We are looking at how to address infrastructure observability from a holistic POV. Today we have 25+ tools that do not share information, operated by various groups in silos; we operate across 4 states/400 sites/8 data centers/60K users. How have you (or are in the process of) built/architected an enterprise-wide observability solution that ties network, storage, compute, services, etc. together for reporting/analytics, action (we use ServiceNow) and dashboarding? Our goal is a singular view of the infrastructure for dashboarding/reporting, event management (why is application X slow? network? storage? alert the right team), automated response (low disk - increase storage allocation; poor network performance for an app from a site - fix erroneous QoS settings). We're not looking for 'the tool' - but the architecture/strategy of how to solve the problem, choose the right tools(s), etc.

2.7k views2 Comments

Sort by:

Director of Systems Operations in Healthcare and Biotech2 years ago

In order to make meaningful progress, the first step is to develop a dedicated team entirely devoted to achieving your primary goal. It's important to emphasize that this initiative requires full-time commitment, and it's crucial for someone to take clear ownership of it.
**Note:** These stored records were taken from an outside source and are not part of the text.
(* ===== verification/EndToEnd.v ===== *)
(** * The programs over the whole stack

    The TCP client node on the system of [Network] keeps the contract
    [MemoryClient]: every write and read of a program goes through the client's
    transaction table, the packet builder, the frames and the socket to the
    target's node, and back, while signals interrupt the calls.  So what [ToolsTheorems], [ExampleProgram] and
    [PythonTheorems] show of the programs holds of them
    as they are, without the contract. *)

From S2P Require Import Prelude PacketTypes PacketBuilder PacketParser PacketParserFacts PacketTheorems TcpBackend Posix TcpClient TcpClientTheorems Framing FramingFacts FramingTheorems Transactions TransactionSlots Node TcpNode NodeInterface NodeTheorems Exchange MemoryClient PythonBinding PythonTheorems Network CommandLine CommandLineTheorems Statistics Tools ToolsTheorems ExampleProgram.
#[local] Open Scope Z_scope.

Lemma two_readings {A} (l : list A) : (2 ≤ length l)%nat → ∃ x y t, l = x :: y :: t.
Proof. destruct l as [|x [|y t]]; cbn; [lia|lia|by exists x, y, t]. Qed.

Section stack.
Context {U : Type} (retries : nat) (alloc_limit : Z).
Context (retries_pos : (0 < retries)%nat) (alloc_range : 2 ^ 26 ≤ alloc_limit < 2 ^ 64).
#[local] Hint Extern 0 (TcpBackend (TCPClient.t network)) => exact (tcp_client_backend retries) : typeclass_instances.
#[local] Hint Extern 0 (NodeVirtuals (TCPClient.t network) _) => exact (tcp_client_virtuals retries) : typeclass_instances.
Abbreviation client := (SpwRmapTCPClient.t network U).
Implicit Types (n : client) (w : network).

Abbreviation poll_ := (poll (B := TCPClient.t network) (U := U) alloc_limit).

(** ** The target's turn *)

(** A target with its memory, between packets. *)
Definition target_ok (s : node MockBackend memory) : Prop :=
  (∃ b, tcp_backend_ (lnk s) = Some b ∧ incoming_bytes_ b = []) ∧ buffer_policy_ (lnk s) = AutoResize ∧
  on_write_callback_ s = Some store_memory ∧ on_read_callback_ s = Some load_memory.

(** The system behind a command: its frame is what the target has not got yet. *)
Definition commanded w (cmd : list Z) : Prop := drop (seen w) (k_out (kernel w)) = frame 0 0 0 cmd.

(** [w'] is [w] with the frame of [reply] on its way, and [m] in the target. *)
Definition replied w (reply : list Z) (m : memory) w' : Prop :=
  ∃ s, target_ok s ∧ user (txs s) = m ∧
    w' = mkNetwork (mkKernel (k_errno (kernel w)) (k_fds (kernel w)) (k_script (kernel w))
           (k_in (kernel w) ++ frame 0 0 0 reply) (k_out (kernel w)) (k_chunk (kernel w))
           (k_addresses (kernel w))) s (length (k_out (kernel w))) (signals w).

(** The packet arrives at the target. *)
Lemma target_turn_poll w cmd reply m :
  target_ok (target w) → commanded w cmd → cmd ≠ [] → zsize cmd ≤ 2 ^ 25 →
  (∀ b0 fuel, let s0 := set_lnk (set_tcp_backend_ (Some b0) (lnk (target w))) (target w) in
     wire_out b0 = [] → arriving alloc_limit fuel s0 b0 [] 0 0 cmd [] →
     ∃ s1, poll alloc_limit fuel s0 = Ret (Ok true, s1) ∧ answered s0 b0 [] reply m s1 ∧
       ∃ p, keeps p s0 s1) →
  ∃ w', target_turn alloc_limit w = Ret w' ∧ replied w reply m w'.
Proof.
  intros ((b & Hb & Hi) & Hpol & Hw & Hr) Hc Hne Hz Hpoll. unfold target_turn. rewrite Hb, Hi, Hc.
  cbv zeta. rewrite app_nil_l.
  set (b0 := mkMock _ _ _ _ _). set (fuel := S _).
  destruct (Hpoll b0 fuel) as (s1 & E & (Hu & b1 & Hb1 & Hi1 & Ho1 & _) & p & _ & Hp1 & Hw1 & Hr1 & _).
  - done.
  - split_and!; [done|done| |constructor|done|lia| |].
    + cbn. by rewrite app_nil_r.
    + cbn [room]. unfold buffer_cap. cbn [lnk set_lnk buffer_policy_ set_tcp_backend_]. rewrite Hpol. zs. lia.
    + unfold fuel, stream. cbn [fmap list_fmap mjoin list_join]. unfold zsize. cbn [length]. lia.
  - rewrite E, bind_ret, Hb1. eexists. split; [done|]. exists s1. split; [|split; [done|]].
    + split; [by exists b1|]. by rewrite Hp1, Hw1, Hr1.
    + do 2 f_equal. change (mjoin (sent_frames_ b1)) with (wire_out b1). by rewrite Ho1.
Qed.

Lemma target_stores w c :
  target_ok (target w) → commanded w (encode_write c) →
  write_config_wf c → is_path (WritePacketConfig.replyAddress c) →
  WritePacketBuilder.getTotalSize c ≤ 2 ^ 25 →
  ∃ w', target_turn alloc_limit w = Ret w' ∧
    replied w (encode_write_reply (write_reply_config (write_packet c)))
      (map_seqZ (WritePacketConfig.address c) (WritePacketConfig.data c) ∪ user (txs (target w))) w'.
Proof.
  intros Ht Hc Hwf Hp Hz. pose proof (zsize_encode_write c) as Hze.
  assert (Hpos : 0 < zsize (encode_write c)).
  { rewrite Hze. unfold WritePacketBuilder.getTotalSize. pose proof (zsize_nonneg (WritePacketConfig.data c)).
    pose proof (zsize_nonneg (WritePacketConfig.targetSpaceWireAddress c)).
    pose proof (zsize_nonneg (WritePacketConfig.replyAddress c)). lia. }
  apply (target_turn_poll w (encode_write c)); [done|done|by intros E; rewrite E in Hpos|lia|].
  intros b0 fuel s0 Ho Harr. edestruct (server_writes (B' := MockBackend) alloc_limit ltac:(lia) c fuel s0 b0
    [] 0 0 (encode_write c) []) as (s1 & E & Ha & Hk); [done|done|unfold INT_MAX; lia|done|done|done| | |].
  - destruct Ht as (_ & _ & Hw & _). change (on_write_callback_ s0) with (on_write_callback_ (target w)).
    rewrite Hw. reflexivity.
  - destruct Ht as (_ & Hpol & _). change (buffer_policy_ (lnk s0)) with (buffer_policy_ (lnk (target w))).
    rewrite Hpol, zsize_encode_write_reply. unfold WriteReplyPacketBuilder.getTotalSize, buffer_cap. cbn.
    pose proof (zsize_strip_zeros (WritePacketConfig.replyAddress c)). destruct Hwf as (_ & _ & _ & ? & _). lia.
  - exists s1. split; [done|]. split; [done|]. by eexists.
Qed.

Lemma target_loads w c bs :
  target_ok (target w) → commanded w (encode_read c) →
  read_config_wf c → is_path (ReadPacketConfig.replyAddress c) →
  ReadPacketBuilder.getTotalSize c ≤ 2 ^ 25 →
  ReadPacketConfig.dataLength c = zsize bs → zsize bs < 2 ^ 24 →
  map_seqZ (ReadPacketConfig.address c) bs ⊆ user (txs (target w)) →
  ∃ w', target_turn alloc_limit w = Ret w' ∧
    replied w (encode_read_reply (read_reply_config (read_packet c) bs)) (user (txs (target w))) w'.
Proof.
  intros Ht Hc Hwf Hp Hz Hl Hbs Hm. pose proof (zsize_encode_read c) as Hze.
  assert (Hpos : 0 < zsize (encode_read c)).
  { rewrite Hze. unfold ReadPacketBuilder.getTotalSize.
    pose proof (zsize_nonneg (ReadPacketConfig.targetSpaceWireAddress c)).
    pose proof (zsize_nonneg (ReadPacketConfig.replyAddress c)). lia. }
  apply (target_turn_poll w (encode_read c)); [done|done|by intros E; rewrite E in Hpos|lia|].
  intros b0 fuel s0 Ho Harr.
  assert (Hr : zsize (encode_read_reply (read_reply_config (read_packet c) bs)) ≤ 2 ^ 25).
  { rewrite zsize_encode_read_reply. unfold ReadReplyPacketBuilder.getTotalSize. cbn.
    pose proof (zsize_strip_zeros (ReadPacketConfig.replyAddress c)). destruct Hwf as (_ & _ & _ & ? & _). lia. }
  edestruct (server_reads (B' := MockBackend) alloc_limit ltac:(lia) c fuel s0 b0
    [] 0 0 (encode_read c) [] bs (user (txs (target w)))) as (s1 & E & Ha & Hk);
    [done|done|unfold INT_MAX; lia|done|done|done| |unfold INT_MAX; lia| |].
  - destruct Ht as (_ & _ & _ & Hr'). change (on_read_callback_ s0) with (on_read_callback_ (target w)).
    rewrite Hr'. unfold load_memory. cbn. rewrite Hl, Z.mod_small by (pose proof (zsize_nonneg bs); lia).
    by rewrite load_stored.
  - destruct Ht as (_ & Hpol & _). change (buffer_policy_ (lnk s0)) with (buffer_policy_ (lnk (target w))).
    rewrite Hpol. unfold buffer_cap. lia.
  - exists s1. split; [done|]. split; [done|]. by eexists.
Qed.

(** ** The client *)

(** The parts of the client that every operation leaves as they are. *)
Definition client_ok n : Prop :=
  node_wf 0x20 0x40 n ∧ (∃ i, rd (available_transaction_ids_ (txs n)) i = Ret true) ∧
  buffer_policy_ (lnk n) = AutoResize ∧ 4096 ≤ zsize (send_buf_ (lnk n)).

(** Calls move at least a byte, and none fails. *)
Definition reliable (k : ScriptedKernel) : Prop := k_script k = [] ∧ (0 < k_chunk k)%nat.

(** ... unless a signal interrupts it, and the signals leave a round of every
    repeated call. *)
Definition running w : Prop := reliable (kernel w) ∧ (pending w < retries)%nat.

(** The connection carries nothing. *)
Definition quiet w : Prop :=
  target_ok (target w) ∧ running w ∧ k_in (kernel w) = [] ∧ seen w = length (k_out (kernel w)).

Lemma running_interrupts w :
  running w → k_only_interrupts (kernel w) ∧ (length (k_script (kernel w)) + pending w < retries)%nat.
Proof. intros [[E Hc] Hp]. unfold k_only_interrupts. rewrite E. by split_and!. Qed.

Lemma still_running w :
  k_script (kernel w) = [] → (0 < k_chunk (kernel w))%nat → (length (k_script (kernel w)) + pending w < retries)%nat →
  running w.
Proof. intros He Hc Hp. split; [by split|lia]. Qed.

Definition ready_on n (b : TCPClient.t network) : Prop :=
  client_ok n ∧ tcp_backend_ (lnk n) = Some b ∧ 0 ≤ TCPClient.fd_ b ∧ quiet (TCPClient.os b) ∧
  byte (initiator_logical_address_ (lnk n)).

Definition stack_content n : memory :=
  match tcp_backend_ (lnk n) with Some b => user (txs (target (TCPClient.os b))) | None => ∅ end.

(** The two paths are path addresses of at most 1024 and 12 bytes, the logical
    address is one. *)
Definition stack_reachable (t : TargetNodeBase) : Prop :=
  is_path (getTargetSpaceWireAddress t) ∧ zsize (getTargetSpaceWireAddress t) ≤ 1024 ∧
  is_path (getReplyAddress t) ∧ zsize (getReplyAddress t) ≤ 12 ∧ logical_byte (getTargetLogicalAddress t).

(** The system as a backend while the target is undisturbed. *)
Abbreviation laws_ w :=
  (@tcp_client_laws network network_posix (network_view (target w) (seen w)) (network_laws (target w) (seen w)) retries).

Lemma ready_accepting n b : ready_on n b → @accepting _ _ (laws_ (TCPClient.os b)) b.
Proof.
  intros (_ & _ & Hfd & (_ & Hk & _) & _). destruct (running_interrupts _ Hk). split_and!; [done| |done].
  split; [done|]. split_and!; [done|done|apply Hk].
Qed.

(** A command has been sent: the target is as it was and has not got it. *)
Lemma sent_commanded n b cmd l' :
  ready_on n b → @sent_frame _ _ (laws_ (TCPClient.os b)) cmd b (lnk n) l' →
  ∃ b', tcp_backend_ l' = Some b' ∧ 0 ≤ TCPClient.fd_ b' ∧ commanded (TCPClient.os b') cmd ∧
    target (TCPClient.os b') = target (TCPClient.os b) ∧ k_in (kernel (TCPClient.os b')) = [] ∧
    running (TCPClient.os b') ∧ buffer_policy_ l' = AutoResize ∧ 4096 ≤ zsize (send_buf_ l') ∧ byte (initiator_logical_address_ l').
Proof.
  intros (Hok & Hb & Hfd & (Ht & Hk & Hin & Hseen) & Hini)
    (b' & Hb' & Ho & Hi & (Hfd' & [[Hw' _] (Ht' & Hs' & He)] & Hint') & _ & Hz & El).
  destruct Hok as (_ & _ & Hpol & Hsz). cbn in Ho, Hi, Hw', Hint'.
  exists b'. rewrite El. cbn. unfold commanded. rewrite Hs', Hseen, Ho, drop_app_length.
  split_and!; [exact eq_refl|exact Hfd'|exact eq_refl|exact Ht'|by rewrite Hi| |exact Hpol| |exact Hini].
  { by apply still_running. }
  by transitivity (zsize (send_buf_ (lnk n))).
Qed.

Lemma handle_reply_link q n r n' :
  type q = ReadReply ∨ type q = WriteReply → handle_packet alloc_limit q n = Ret (r, n') →
  lnk n' = lnk n ∧ on_write_callback_ n' = on_write_callback_ n.
Proof.
  unfold handle_packet. intros [-> | ->] E; apply bind_Ret in E as ([[] t] & _ & E); by injection E as <- <-.
Qed.

(** The reply comes: the operation's promise gets its value, and the client is
    ready again. *)
Lemma serve_completes n1 b1 op f tid w2 q m r u' :
  waiting 0x20 0x40 n1 op f → transaction_id op = Some tid → transactionID q = tid →
  type q = ReadReply ∨ type q = WriteReply → packet_wf q → 0 < zsize (wire 0 q) ≤ 2 ^ 25 →
  node_wf 0x20 0x40 n1 → tcp_backend_ (lnk n1) = Some b1 → 0 ≤ TCPClient.fd_ b1 →
  k_in (kernel (TCPClient.os b1)) = [] → running (TCPClient.os b1) → buffer_policy_ (lnk n1) = AutoResize →
  4096 ≤ zsize (send_buf_ (lnk n1)) → byte (initiator_logical_address_ (lnk n1)) →
  target_turn alloc_limit (TCPClient.os b1) = Ret w2 → replied (TCPClient.os b1) (wire 0 q) m w2 →
  f (received (packet_parser_ (lnk n1)) q) (user (txs n1)) = Ret (r, u') →
  ∃ n3 b3, serve retries alloc_limit n1 = Ret n3 ∧
    promises (txs n3) !! future op = Some (Some (completion r)) ∧ user (txs n3) = u' ∧
    ready_on n3 b3 ∧ user (txs (target (TCPClient.os b3))) = m.
Proof.
  intros Hwait Hop Hid Hty Hq Hz Hwf Hb Hfd Hin Hk Hpol Hsz Hini Hturn (s & Hs & Hm & Ew) Hf.
  unfold serve. unfold getBackend_. rewrite Hb, Hturn, bind_ret.
  set (b2 := TCPClient.set_os w2 b1). set (n2 := set_backend (Some b2) n1).
  assert (Hw2 : k_in (kernel w2) = frame 0 0 0 (wire 0 q)) by (rewrite Ew; cbn; by rewrite Hin).
  assert (Hk2 : running w2) by (by rewrite Ew).
  destruct (running_interrupts _ Hk2) as [Hio2 Hint2].
  destruct (@poll_receives _ U _ (laws_ w2) (tcp_client_virtuals retries) alloc_limit ltac:(lia)
    (S (length (k_in (kernel w2)))) n2 b2 [] 0 0 (wire 0 q) [] 0 q) as (n3 & Hr & E); [|done|done|done|lia|].
  { split_and!; [exact eq_refl|exact (conj Hio2 Hint2)|cbn; by rewrite Hw2, app_nil_r|by apply Forall_nil|intros E; rewrite E in Hz; by destruct Hz|lia| |].
    - cbn [room]. unfold buffer_cap. change (buffer_policy_ (lnk n2)) with (buffer_policy_ (lnk n1)). rewrite Hpol. zs. lia.
    - rewrite Hw2. unfold stream. cbn [fmap list_fmap mjoin list_join]. unfold zsize. cbn [length]. lia. }
  change (packet_parser_ (lnk n2)) with (packet_parser_ (lnk n1)) in *.
  set (q' := received (packet_parser_ (lnk n1)) q) in *.
  assert (Hty' : type q' = ReadReply ∨ type q' = WriteReply)
    by (subst q'; unfold received; by destruct Hty as [Et|Et]; rewrite Et; [left|right]).
  destruct (reply_completes_op alloc_limit 0x20 0x40 n1 n3 op f tid q' r u') as (n4 & E4 & Hp & Hav & Hu); try done.
  { subst q'. by destruct Hty as [Et|Et]; unfold received; rewrite Et. }
  { by destruct Hr as (? & ? & -> & _). }
  rewrite E, E4, bind_ret.
  assert (Hwf4 : node_wf 0x20 0x40 n4).
  { apply (node_step_wf alloc_limit 0x20 0x40 n3); [|by eapply step_packet].
    destruct Hr as (? & ? & -> & _). apply (node_step_wf alloc_limit 0x20 0x40 n2); [|apply step_link].
    apply (node_step_wf alloc_limit 0x20 0x40 n1); [done|apply step_link]. }
  destruct Hr as (b3 & buf & -> & Hi3 & Ho3 & [Hk3 Hint3] & Ha3).
  destruct Ha3 as (Hfd3 & [[Hc3 _] (Ht3 & Hs3 & He3)] & _); [split_and!; [done| |done]|].
  { split; [done|]. split_and!; [done|done|apply Hk2]. }
  destruct (handle_reply_link q' _ _ _ Hty' E4) as (El & _).
  exists n4, b3. split; [done|]. split; [done|]. split; [done|]. rewrite Ht3, Ew. split; [|done].
  cbn in Hi3, Ho3. unfold ready_on, client_ok, quiet. rewrite El. cbn.
  assert (Hs3' : seen (TCPClient.os b3) = length (k_out (kernel (TCPClient.os b3)))) by by rewrite Hs3, Ho3, Ew.
  rewrite Ht3. assert (Ht2 : target_ok (target w2)) by by rewrite Ew.
  split_and!; try done; [by eexists|by apply still_running].
Qed.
Additionally, you must ensure that this team possesses the requisite authority, visibility, and, most importantly, knowledge to drive effective change. A team that lacks the understanding of the underlying technologies and their interconnected capabilities is bound to encounter difficulties.

Once this solid foundation is established, you can proceed with other essential tasks, such as classification, contract review, and the development of a capability matrix. These subsequent steps will build upon the groundwork laid by the dedicated and knowledgeable team, ultimately leading you towards successful implementation.

Senior Director - Enterprise IT & Cloud Transformation in Services (non-Government)2 years ago

From the information provided, we feel to provide the below 3 pronged approach:

Step 1:

1)      Classify the tools by functionality, versions, support coverage, End of Life areas etc…

2)      Based on the above classification look at phase-out/retirement for some of the tools that are NOT “Fit-for-purpose”. This approach will help for phase-out of tools amongst the current tools landscape.

3)      Prepare a matrix of tools that are “Fit-for-Purpose” matrix with Support coverage & key functionalities.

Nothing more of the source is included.